I'm interested in natural language processing and large language models, particulary in the fields of agentic search, embedding models and reranking, and information-seeking for retrieval-augmented generation.

Papers

	WiNELL: Wikipedia Never-Ending Updating with LLM Agents Revanth Reddy, Tanay Dixit, Jiaxin Qin, Cheng Qian, Daniel Lee, Jiawei Han, Kevin Small, Xing Fan, Ruhi Sarikaya, Heng Ji Under Review We introduce WiNELL, an agentic framework for automatic wikipedia updating, that continuously monitors online sources for recent facts, identifies relevant updates for the Wiki article under consideration, and generates well-formed edit suggestions.
	SWERank: Software Issue Localization with Code Ranking Revanth Reddy, Tarun Suresh, JaeHyeok Doo, Ye Liu, Xuan Phi Nguyen, Yingbo Zhou, Semih Yavuz, Caiming Xiong, Heng Ji, Shafiq Joty Under Review [Paper][Blog Post][Code] We introduce SWERank, a code ranking framework for software issue localization, which identifies the relevant code that needs to be modified to fix a software issue.

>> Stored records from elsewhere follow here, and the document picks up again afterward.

(** Underscores of a float literal are dropped when each one stands
    between two digits; otherwise the literal is refused. *)
Fixpoint drop_underscores (s : str) (prev : codepoint) : option str :=
  match s with
  | [] => if prev =? 95 then None else Some []
  | c :: t =>
      if c =? 95 then
        (if is_digit prev then drop_underscores t c else None)
      else if (prev =? 95) && negb (is_digit c) then None
      else match drop_underscores t c with
           | Some r => Some (c :: r)
           | None => None
           end
  end.

Fixpoint take_digits (s : str) : str * str :=
  match s with
  | c :: t =>
      if is_digit c then let '(d, r) := take_digits t in (c :: d, r)
      else ([], s)
  | [] => ([], [])
  end.

Definition number_of (ds : str) : N :=
  fold_left (fun acc c => acc * 10 + (c - 48)) ds 0.

Definition lower_ascii (c : codepoint) : codepoint :=
  if (65 <=? c) && (c <=? 90) then c + 32 else c.

(** The binary64 value nearest to [m * 10^k], ties to even. *)
Definition float_of_decimal (neg : bool) (m : N) (k : Z) : pyfloat :=
  match m with
  | N0 => S754_zero neg
  | Npos p =>
      match k with
      | Zneg q =>
          SFdiv 53 1024 (S754_finite neg p 0)
                (S754_finite false (Pos.pow 10 q) 0)
      | Z0 => binary_round 53 1024 neg p 0
      | Zpos q => binary_round 53 1024 neg (p * Pos.pow 10 q) 0
      end
  end.

(** The optional exponent of a float literal: its value and what
    follows it; a malformed exponent is left unread. *)
Definition take_exponent (s : str) : Z * str :=
  match s with
  | c :: t =>
      if (c =? 101) || (c =? 69) then
        let '(neg, t') := take_sign t in
        let '(ds, r) := take_digits t' in
        match ds with
        | [] => (0%Z, s)
        | _ => ((if neg then - Z.of_N (number_of ds) else Z.of_N (number_of ds))%Z, r)
        end
      else (0%Z, s)
  | [] => (0%Z, [])
  end.

Definition invalid_float : exn := ValueError "could not convert string to float".

Definition parse_decimal_float (neg : bool) (s : str) : result pyfloat :=
  let '(ip, r1) := take_digits s in
  let '(fp, r2) :=
    match r1 with
    | 46 :: t => take_digits t
    | _ => ([], r1)
    end in
  match ip ++ fp with
  | [] => Err invalid_float
  | ds =>
      let '(ex, r3) := take_exponent r2 in
      match r3 with
      | [] => Ok (float_of_decimal neg (number_of ds)
                    (ex - Z.of_nat (List.length fp)))
      | _ => Err invalid_float
      end
  end.

(** [float(s)] for a [str] *)
Definition py_float (s : str) : result pyfloat :=
  let body := rstrip_c_aux (lstrip_c (to_ascii_number s)) in
  match (if existsb (N.eqb 95) body then drop_underscores body 0 else Some body) with
  | None => Err invalid_float
  | Some b =>
      let '(neg, t) := take_sign b in
      let low := map lower_ascii t in
      if str_eqb low (lit "inf") || str_eqb low (lit "infinity")
      then Ok (S754_infinity neg)
      else if str_eqb low (lit "nan") then Ok S754_nan
      else parse_decimal_float neg t
  end.

End Conversions.

(** ** The serial port

    The two operations of [serial.Serial] the class calls.  Each takes
    the port's state and returns its result, or the exception it raises,
    with the port's next state. *)
Class Serial (Com : Type) : Type := {
  com_write : bytes -> Com -> result Z * Com;
  com_read_until : bytes -> Com -> result bytes * Com
}.

(** A call made on the port. *)
Inductive event : Type :=
| Wrote (data : bytes)
| ReadUntil (expected : bytes).

(** ** The class *)

Section Protocol.
Context {rt : PyRuntime} {Com : Type} {ser : Serial Com}.

(** The object's state: the port [_com], and the calls made on it so far. *)
Record Session : Type := {
  _com : Com;
  calls : list event
}.

Definition M (A : Type) : Type := Session -> result A * Session.

Definition ret {A : Type} (a : A) : M A := fun s => (Ok a, s).

Definition raise {A : Type} (e : exn) : M A := fun s => (Err e, s).

Definition bind {A B : Type} (m : M A) (k : A -> M B) : M B :=
  fun s =>
    match m s with
    | (Ok a, s') => k a s'
    | (Err e, s') => (Err e, s')
    end.

(** A built-in that returns or raises without touching the port. *)
Definition lift {A : Type} (r : result A) : M A := fun s => (r, s).

Definition run {A : Type} (m : M A) (s : Session) : result A * Session := m s.

Notation "x <- m ;; k" := (bind m (fun x => k))
  (at level 100, m at next level, right associativity).
Notation "m ;;; k" := (bind m (fun _ => k))
  (at level 100, right associativity).

(** [self._com.write(data)] *)
Definition serial_write (data : bytes) : M Z :=
  fun s =>
    let '(r, c) := com_write data (_com s) in
    (r, {| _com := c; calls := calls s ++ [Wrote data] |}).

(** [self._com.read_until(expected)] *)
Definition serial_read_until (expected : bytes) : M bytes :=
  fun s =>
    let '(r, c) := com_read_until expected (_com s) in
    (r, {| _com := c; calls := calls s ++ [ReadUntil expected] |}).

(** [self.term_chars], set to ['\r\n'] when the object is created;
    [self.encoding] is ['utf-8'] throughout. *)
Definition term_chars : str := [13; 10].

Record Response : Type := {
  statement : str;
  response : str
}.

(** An argument of [command], or a value of the grating dictionary. *)
Inductive pyval : Type :=
| PyInt (z : Z)
| PyStr (s : str).

(** [str(v)] *)
Definition py_str (v : pyval) : result str :=
  match v with
  | PyInt z => str_of_int z
  | PyStr s => Ok s
  end.

Fixpoint map_str (args : list pyval) : result (list str) :=
  match args with
  | [] => Ok []
  | v :: vs =>
      match py_str v with
      | Err e => Err e
      | Ok s =>
          match map_str vs with
          | Err e => Err e
          | Ok ss => Ok (s :: ss)
          end
      end
  end.

(** *** Low level methods *)

Definition write (msg : str) : M Z :=
  let msg := msg ++ term_chars in
  let msg := upper msg in
  data <- lift (encode_utf8 msg) ;;
  serial_write data.

Definition read : M str :=
  expected <- lift (encode_utf8 term_chars) ;;
  resp <- serial_read_until expected ;;
  lift (decode_utf8 resp).

Definition command (cmd : str) (args : list pyval) : M str :=
  args <- lift (map_str args) ;;
  let msg := cmd ++ lit " " ++ join (lit " ") args in
  write msg ;;;
  line <- read ;;
  ret (rstrip line).

Definition query (msg : str) : M Response :=
  c <- lift (last_char msg) ;;
  let msg := if negb (c =? 63) then msg ++ lit "?" else msg in
  write msg ;;;
  l1 <- read ;;
  let statement := rstrip l1 in
  l2 <- read ;;
  let response := rstrip l2 in
  ret {| statement := statement; response := response |}.

(** *** High level methods *)

Definition info : M str :=
  resp <- query (lit "info") ;;
  ret (response resp).

Definition position : M pyfloat :=
  resp <- query (lit "wave") ;;
  let resp := response resp in
  lift (py_float resp).

Definition step (steps : Z) : M unit :=
  command (lit "step") [PyInt steps] ;;;
  ret tt.

Definition goto (wavelength : pyfloat) : M pyfloat :=
  let wavelength := format_3f wavelength in
  command (lit "gowave") [PyStr wavelength] ;;;
  position.

Definition abort : M unit :=
  command (lit "abort") [] ;;;
  ret tt.

Definition grating : M (list (str * pyval)) :=
  resp <- query (lit "grat") ;;
  let resp := split 44 (response resp) in
  f0 <- lift (getitem resp 0) ;;
  number <- lift (py_int f0) ;;
  f1 <- lift (getitem resp 1) ;;
  lines <- lift (py_int f1) ;;
  label <- lift (getitem resp 2) ;;
  ret [(lit "number", PyInt number);
       (lit "lines", PyInt lines);
       (lit "label", PyStr label)].

Definition MIN_VAL : Z := 1.
Definition MAX_VAL : Z := 6.

(** The static method is declared with one positional parameter, [pos];
    a call with any other number of arguments is refused with a
    [TypeError] before the body runs. *)
Definition _validate_filter (args : list Z) : M bool :=
  match args with
  | [pos] =>
      if (pos <? MIN_VAL)%Z || (pos >? MAX_VAL)%Z
      then raise (ValueError "Invalid filter value. Must be between 1 and 6.")
      else ret true
  | _ => raise TypeError
  end.

Definition set_filter (pos : Z) : M unit :=
  _validate_filter [pos] ;;;
  command (lit "filter") [PyInt pos] ;;;
  ret tt.

Definition filter_label (filter : Z) (label : option str) : M str :=
  _validate_filter [] ;;;
  n <- lift (str_of_int filter) ;;
  let cmd := lit "filter" ++ n ++ lit "label" in
  match label with
  | Some l =>
      if (8 <? List.length l)%nat
      then raise (ValueError "Label is too long, must be less than 9 characters.")
      else command cmd [PyStr l] ;;; ret tt
  | None => ret tt
  end ;;;
  resp <- query cmd ;;
  ret (response resp).

Definition shuttered : M bool :=
  resp <- query (lit "shutter") ;;
  ret (str_eqb (response resp) (lit "C")).

Definition shutter (close : bool) : M unit :=
  let cmd := if close then lit "C" else lit "O" in
  command (lit "shutter") [PyStr cmd] ;;;
  ret tt.

Definition set_grating (grating : Z) : M unit :=
  command (lit "grat") [PyInt grating] ;;;
  ret tt.

(** The property [filter]. *)
Definition filter : M Z :=
  resp <- query (lit "filter") ;;
  let resp := response resp in
  lift (py_int resp).

Definition outport : M Z :=
  resp <- query (lit "outport") ;;
  lift (py_int (response resp)).

Definition set_outport (port : Z) : M unit :=
  command (lit "outport") [PyInt port] ;;;
  ret tt.

Definition slit_width (slit : Z) (width : option Z) : M Z :=
  n <- lift (str_of_int slit) ;;
  let cmd := lit "slit" ++ n ++ lit "microns" in
  match width with
  | Some w => command cmd [PyInt w] ;;; ret tt
  | None => ret tt
  end ;;;
  resp <- query cmd ;;
  lift (py_int (response resp)).

End Protocol.

Arguments Session : clear implicits.
Arguments M : clear implicits.

(** ** Describing what goes over the wire *)

(** The terminator as bytes, and the bytes of ASCII text. *)
Definition crlf : bytes := [x0d; x0a].

Definition ascii_bytes (s : str) : bytes := map byte_of_N s.

(** The message [query] hands to [write], given the last character [c]
    of its argument. *)
Definition marked (c : codepoint) (m : str) : str :=
  if negb (c =? 63) then m ++ lit "?" else m.

(** Text of the form [-]digits.ddd *)
Definition three_decimals (t : str) : Prop :=
  exists sg ip d1 d2 d3,
    t = sg ++ ip ++ [46; d1; d2; d3]
    /\ (sg = [] \/ sg = [45])
    /\ ip <> []
    /\ forallb is_digit (ip ++ [d1; d2; d3]) = true.

(** Text that does not end in a whitespace character. *)
Definition no_trailing_space {rt : PyRuntime} (t : str) : Prop :=
  forall p c, t = p ++ [c] -> isspace c = false.

(** The bytes of the filter command for position [p]. *)
Definition filter_command_bytes (p : Z) : bytes :=
  list_byte_of_string "FILTER " ++ [byte_of_N (48 + Z.to_N p)] ++ crlf.

(** One successful operation of the port: a write of [data] that
    reports [count] bytes, or a read that delivers [line]. *)
Inductive io : Type :=
| Sent (data : bytes) (count : Z)
| Got (expected : bytes) (line : bytes).

Section Scripts.
Context {Com : Type} {ser : Serial Com}.

(** [plays c script c']: from state [c] the port performs the
    operations of [script] in order, none raising, and ends in [c']. *)
Inductive plays : Com -> list io -> Com -> Prop :=
| plays_done : forall c, plays c [] c
| plays_sent : forall c d n c1 r c',
    com_write d c = (Ok n, c1) -> plays c1 r c' ->
    plays c (Sent d n :: r) c'
| plays_got : forall c e l c1 r c',
    com_read_until e c = (Ok l, c1) -> plays c1 r c' ->
    plays c (Got e l :: r) c'.

(** [p] makes, as its first call on the port, a write of [data]. *)
Definition transmits {A : Type} (p : M Com A) (data : bytes) : Prop :=
  forall s : Session Com, exists r s' rest,
    run p s = (r, s') /\ calls s' = calls s ++ Wrote data :: rest.

End Scripts.

(** ** A scripted device

    A port for running the methods on concrete input: it records every
    write and reports its length, and serves reads from a buffer of
    bytes the device will send, up to and including the expected
    sequence, or whatever is left when the sequence never comes (the
    time-out of the real port). *)
Record MockPort : Type := {
  outbox : list bytes;
  inbox : bytes
}.

Fixpoint strip_prefix (p s : bytes) : option bytes :=
  match p, s with
  | [], _ => Some s
  | a :: p', b :: s' => if Byte.eqb a b then strip_prefix p' s' else None
  | _ :: _, [] => None
  end.

Fixpoint take_until (expected buf : bytes) : bytes * bytes :=
  match strip_prefix expected buf with
  | Some rest => (expected, rest)
  | None =>
      match buf with
      | [] => ([], [])
      | b :: t => let '(l, r) := take_until expected t in (b :: l, r)
      end
  end.

Definition mock_serial : Serial MockPort := {|
  com_write := fun data p =>
    (Ok (Z.of_nat (List.length data)),
     {| outbox := outbox p ++ [data]; inbox := inbox p |});
  com_read_until := fun expected p =>
    let '(l, r) := take_until expected (inbox p) in
    (Ok l, {| outbox := outbox p; inbox := r |})
|}.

	CoRNStack: High-Quality Contrastive Data for Better Code Retrieval and Reranking Tarun Suresh, Revanth Reddy, Yifei Xu, Zach Nussbaum, Andriy Mulyar, Brandon Duderstadt, Heng Ji ICLR 2025 [Paper][Blog Post][Code] We introduce CoRNStack, a large-scale, high-quality contrastive training dataset for code that spans multiple programming languages. We demonstrate that contrastive training of embedding models using CoRNStack leads to state-of-the-art performance across a variety of code retrieval tasks.
	INFOGENT: An Agent-Based Framework for Web Information Aggregation Revanth Reddy, Sagnik Mukherjee, Jeonghwan Kim, Zhenhailong Wang, Dilek Hakkani-Tur, Heng Ji NAACL Findings, 2025 [Paper][Blog Post][Code] We introduce INFOGENT,a novel modular and feedback-driven framework for web information aggregation involving three distinct components: Navigator, Extractor and Aggregator.
	Inference-time Reranker Relevance Feedback for Neural Information Retrieval Revanth Reddy, Pradeep Dasigi, Md Arafat Sultan, Arman Cohan, Avi Sil, Heng Ji Hannaneh Hajishirzi SIGIR 2025 [Paper] We propose to compute an improved vector representation of the query using supervision from the re-ranker at inference time, thereby improving the retriever's Recall@K. Our approach is parameter-free, lightweight, and can serve arbitrary retrieve-and-rerank pipelines, significantly improving retrieval recall in multiple domains, languages, and modalities.
	SmartBook: AI-Assisted Situation Report Generation Revanth Reddy, Daniel Lee, Yi R. Fung, Qi Zeng, Manling Li, Ziqi Wang, Paul Sullivan, Clare Voss, Heng Ji Knowledge Graphs Journal, 2024 [Paper][Code] We introduce SmartBook, a generalizable automated framework designed to assist human analysts in real-time situation report generation from large news corpora, by generating a structured report with multiple hypotheses (claims) summarized and grounded with rich links to factual evidence.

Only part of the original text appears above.